*** Records shown Section Begins ***
Example roundtrip_1 :
  receive_message 100 [Data (send_response true (cps "<ok/>"))] (Rx [] true true) =
  (Message (cps "<ok/>"), [], Rx [] true true).
Proof. vm_compute. reflexivity. Qed.
Example two_chunks :
  receive_message 100 [Data (cps "
#2
<o
#3
k/>
##
")] (Rx [] true true) = (Message (cps "<ok/>"), [], Rx [] true true).
Proof. vm_compute. reflexivity. Qed.

(** ** Lemmas: splitting *)
Lemma is_prefix_spec p l : is_prefix p l = true <-> exists r, l = p ++ r.
Proof.
  revert l. induction p as [|x p IH]; intros l; cbn; [split; [by exists l|done]|].
  destruct l as [|y l]; [split; [done|by intros []]|].
  rewrite andb_true_iff, Z.eqb_eq, IH. split.
  - intros [-> [r ->]]. by exists r.
  - intros [r Hr]. simplify_eq. eauto.
Qed.

Lemma is_prefix_drop p l : is_prefix p l = true -> l = p ++ drop (length p) l.
Proof. intros [r ->]%is_prefix_spec. by rewrite drop_app_length. Qed.

Lemma split_once_spec sep l : match split_once sep l with
  | Some (a, b) => l = a ++ sep ++ b
  | None => forall a b, l <> a ++ sep ++ b
  end.
Proof.
  induction l as [|x l IH]; cbn [split_once].
  - destruct (is_prefix sep []) eqn:E.
    + by apply is_prefix_drop in E.
    + intros a b H. destruct a; [|done]. assert (is_prefix sep [] = true) by (apply is_prefix_spec; by exists b). congruence.
  - destruct (is_prefix sep (x :: l)) eqn:E.
    + by apply is_prefix_drop in E.
    + destruct (split_once sep l) as [[a b]|]; [by rewrite IH|].
      intros a b H. destruct a as [|y a]; [|cbn in H; simplify_eq; by eapply IH].
      assert (is_prefix sep (x :: l) = true) by (apply is_prefix_spec; by exists b). congruence.
Qed.

Lemma split_once_none sep l : (forall a b, l <> a ++ sep ++ b) -> split_once sep l = None.
Proof.
  intros H. pose proof (split_once_spec sep l) as Hs. destruct (split_once sep l) as [[a b]|]; [by apply H in Hs|done].
Qed.

(** When the separator occurs at the end only, it splits there. *)
Lemma split_once_end sep pre : (forall a b, pre ++ sep = a ++ sep ++ b -> b = []) ->
  split_once sep (pre ++ sep) = Some (pre, []).
Proof.
  intros H. pose proof (split_once_spec sep (pre ++ sep)) as Hs.
  destruct (split_once sep (pre ++ sep)) as [[a b]|].
  - pose proof (H a b Hs) as ->. rewrite app_nil_r in Hs. apply app_inv_tail in Hs. by subst.
  - exfalso. apply (Hs pre []). by rewrite app_nil_r.
Qed.

Lemma is_prefix_app p l r : (length p <= length l)%nat -> is_prefix p (l ++ r) = is_prefix p l.
Proof.
  revert l. induction p as [|x p IH]; intros [|y l] Hl; cbn in *; try done; [lia|]. by rewrite IH by lia.
Qed.

(** What follows the first occurrence does not change it. *)
Lemma split_once_app sep l r a b : split_once sep l = Some (a, b) -> split_once sep (l ++ r) = Some (a, b ++ r).
Proof.
  revert a b. induction l as [|x l IH]; intros a b Hs.
  - cbn in Hs. destruct sep as [|y sep]; cbn in Hs; [|done]. simplify_eq. by destruct r.
  - assert (Hlen : (length sep <= length (x :: l))%nat).
    { pose proof (split_once_spec sep (x :: l)) as Hsp. rewrite Hs in Hsp. rewrite Hsp, !length_app. lia. }
    cbn [split_once app] in *. change (x :: l ++ r) with ((x :: l) ++ r).
    rewrite (is_prefix_app sep (x :: l)) by done.
    destruct (is_prefix sep (x :: l)) eqn:Ep.
    + simplify_eq. f_equal. f_equal. by rewrite drop_app_le.
    + destruct (split_once sep l) as [[a' b']|] eqn:E; [|done]. simplify_eq. by rewrite (IH a' b eq_refl).
Qed.

(** A proper prefix of such a text does not hold the separator. *)
Lemma no_sep_in_prefix (sep full b c : list Z) : (forall x y, full = x ++ sep ++ y -> y = []) ->
  full = b ++ c -> c <> [] -> forall x y, b <> x ++ sep ++ y.
Proof.
  intros H Hf Hc x y ->. rewrite <- !app_assoc in Hf. apply H in Hf. by destruct y.
Qed.

(** ** Lemmas: the decoding loop *)
Lemma find_from_range x l : forall at_, 0 <= at_ -> find_from x l at_ = -1 \/ at_ <= find_from x l at_ < at_ + Z.of_nat (length l).
Proof.
  induction l as [|y l IH]; intros at_ Ha; cbn [find_from length]; [auto|]. destruct (x =? y); [lia|].
  destruct (IH (at_ + 1)) as [?|?]; [lia|auto|right; lia].
Qed.

Lemma py_find_range l x pos : 0 <= pos <= Z.of_nat (length l) ->
  py_find l x pos = -1 \/ pos <= py_find l x pos < Z.of_nat (length l).
Proof.
  intros Hp. unfold py_find, slice_bound. destruct (Z.ltb_spec pos 0); [lia|].
  replace (Z.max 0 (Z.min (Z.of_nat (length l)) pos)) with pos by lia.
  destruct (find_from_range x (drop (Z.to_nat pos) l) pos) as [?|Hr]; [lia|auto|].
  rewrite length_drop in Hr. right. lia.
Qed.

(** No text after a [#] that reads as the size of a chunk is negative. *)
Definition size_text_at (msg : list Z) (pos : Z) : list Z := py_slice msg (pos + 1) (py_find msg 10 pos).
Definition size_ok (msg : list Z) (pos : nat) : bool :=
  match msg !! pos with
  | Some 35 => match int_cp (size_text_at msg (Z.of_nat pos)) with Ok size => (py_find msg 10 (Z.of_nat pos) =? -1) || (0 <=? size) | Raise _ => true end
  | _ => true
  end.
Definition sizes_ok (msg : list Z) : bool := forallb (size_ok msg) (seq 0 (length msg)).
Lemma sizes_ok_at msg pos size : sizes_ok msg = true -> 0 <= pos < Z.of_nat (length msg) -> msg !! Z.to_nat pos = Some 35 ->
  py_find msg 10 pos <> -1 -> int_cp (size_text_at msg pos) = Ok size -> 0 <= size.
Proof.
  unfold sizes_ok. rewrite forallb_forall. intros Hs Hp Hc Hn Hi. specialize (Hs (Z.to_nat pos) ltac:(apply in_seq; lia)).
  unfold size_ok in Hs. rewrite Hc, Z2Nat.id, Hi in Hs by lia.
  rewrite (proj2 (Z.eqb_neq _ _) Hn) in Hs. by apply Z.leb_le.
Qed.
*** Records shown Section Ends ***
## Work to complete:
Everything above from the line containing "revert l. induction p as [|x p IH]; intros l;" down to the line containing "Lemma split_once_spec sep" should be copied exactly, both end lines included, and nothing else.

## Response below:
  revert l. induction p as [|x p IH]; intros l; cbn; [split; [by exists l|done]|].
  destruct l as [|y l]; [split; [done|by intros []]|].
  rewrite andb_true_iff, Z.eqb_eq, IH. split.
  - intros [-> [r ->]]. by exists r.
  - intros [r Hr]. simplify_eq. eauto.
Qed.

Lemma is_prefix_drop p l : is_prefix p l = true -> l = p ++ drop (length p) l.
Proof. intros [r ->]%is_prefix_spec. by rewrite drop_app_length. Qed.

Lemma split_once_spec sep l : match split_once sep l with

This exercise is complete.